-- RECORDS PROVIDED follows --

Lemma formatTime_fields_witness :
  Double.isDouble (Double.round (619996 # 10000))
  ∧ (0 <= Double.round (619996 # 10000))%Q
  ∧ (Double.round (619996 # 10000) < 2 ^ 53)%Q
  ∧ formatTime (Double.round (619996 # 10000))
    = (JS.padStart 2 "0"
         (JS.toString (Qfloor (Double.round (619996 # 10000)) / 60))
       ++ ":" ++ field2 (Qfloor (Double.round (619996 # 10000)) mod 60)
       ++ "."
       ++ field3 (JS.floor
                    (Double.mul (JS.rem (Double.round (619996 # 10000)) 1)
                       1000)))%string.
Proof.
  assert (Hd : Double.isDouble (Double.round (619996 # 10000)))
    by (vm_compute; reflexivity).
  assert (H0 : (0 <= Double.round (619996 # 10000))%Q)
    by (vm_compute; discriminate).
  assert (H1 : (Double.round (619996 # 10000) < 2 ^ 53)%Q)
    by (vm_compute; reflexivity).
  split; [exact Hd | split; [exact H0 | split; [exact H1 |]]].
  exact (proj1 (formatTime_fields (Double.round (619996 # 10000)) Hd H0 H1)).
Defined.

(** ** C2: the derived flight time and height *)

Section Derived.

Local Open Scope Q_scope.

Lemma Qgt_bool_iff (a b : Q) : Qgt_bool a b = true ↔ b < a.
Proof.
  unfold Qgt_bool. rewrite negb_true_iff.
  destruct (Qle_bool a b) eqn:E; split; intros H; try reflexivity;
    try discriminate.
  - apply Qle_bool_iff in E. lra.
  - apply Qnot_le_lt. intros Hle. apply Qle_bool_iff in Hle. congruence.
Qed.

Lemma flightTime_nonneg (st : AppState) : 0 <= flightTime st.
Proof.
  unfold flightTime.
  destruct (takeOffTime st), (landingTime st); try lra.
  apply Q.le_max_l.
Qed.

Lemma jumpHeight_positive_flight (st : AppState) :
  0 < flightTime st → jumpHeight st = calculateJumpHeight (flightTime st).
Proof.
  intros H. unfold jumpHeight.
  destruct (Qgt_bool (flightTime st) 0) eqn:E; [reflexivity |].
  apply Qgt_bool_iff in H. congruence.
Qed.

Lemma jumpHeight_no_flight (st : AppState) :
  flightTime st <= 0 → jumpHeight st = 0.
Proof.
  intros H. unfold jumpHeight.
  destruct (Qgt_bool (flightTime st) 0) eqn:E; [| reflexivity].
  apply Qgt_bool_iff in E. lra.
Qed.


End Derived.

-- RECORDS PROVIDED concluded --

Nothing may be left out. Retype all the entries exactly.

◆ **WRITTEN ANSWER**
Lemma formatTime_fields_witness :
  Double.isDouble (Double.round (619996 # 10000))
  ∧ (0 <= Double.round (619996 # 10000))%Q
  ∧ (Double.round (619996 # 10000) < 2 ^ 53)%Q
  ∧ formatTime (Double.round (619996 # 10000))
    = (JS.padStart 2 "0"
         (JS.toString (Qfloor (Double.round (619996 # 10000)) / 60))
       ++ ":" ++ field2 (Qfloor (Double.round (619996 # 10000)) mod 60)
       ++ "."
       ++ field3 (JS.floor
                    (Double.mul (JS.rem (Double.round (619996 # 10000)) 1)
                       1000)))%string.
Proof.
  assert (Hd : Double.isDouble (Double.round (619996 # 10000)))
    by (vm_compute; reflexivity).
  assert (H0 : (0 <= Double.round (619996 # 10000))%Q)
    by (vm_compute; discriminate).
  assert (H1 : (Double.round (619996 # 10000) < 2 ^ 53)%Q)
    by (vm_compute; reflexivity).
  split; [exact Hd | split; [exact H0 | split; [exact H1 |]]].
  exact (proj1 (formatTime_fields (Double.round (619996 # 10000)) Hd H0 H1)).
Defined.

(** ** C2: the derived flight time and height *)

Section Derived.

Local Open Scope Q_scope.

Lemma Qgt_bool_iff (a b : Q) : Qgt_bool a b = true ↔ b < a.
Proof.
  unfold Qgt_bool. rewrite negb_true_iff.
  destruct (Qle_bool a b) eqn:E; split; intros H; try reflexivity;
    try discriminate.
  - apply Qle_bool_iff in E. lra.
  - apply Qnot_le_lt. intros Hle. apply Qle_bool_iff in Hle. congruence.
Qed.

Lemma flightTime_nonneg (st : AppState) : 0 <= flightTime st.
Proof.
  unfold flightTime.
  destruct (takeOffTime st), (landingTime st); try lra.
  apply Q.le_max_l.
Qed.

Lemma jumpHeight_positive_flight (st : AppState) :
  0 < flightTime st → jumpHeight st = calculateJumpHeight (flightTime st).
Proof.
  intros H. unfold jumpHeight.
  destruct (Qgt_bool (flightTime st) 0) eqn:E; [reflexivity |].
  apply Qgt_bool_iff in H. congruence.
Qed.

Lemma jumpHeight_no_flight (st : AppState) :
  flightTime st <= 0 → jumpHeight st = 0.
Proof.
  intros H. unfold jumpHeight.
  destruct (Qgt_bool (flightTime st) 0) eqn:E; [| reflexivity].
  apply Qgt_bool_iff in E. lra.
Qed.


End Derived.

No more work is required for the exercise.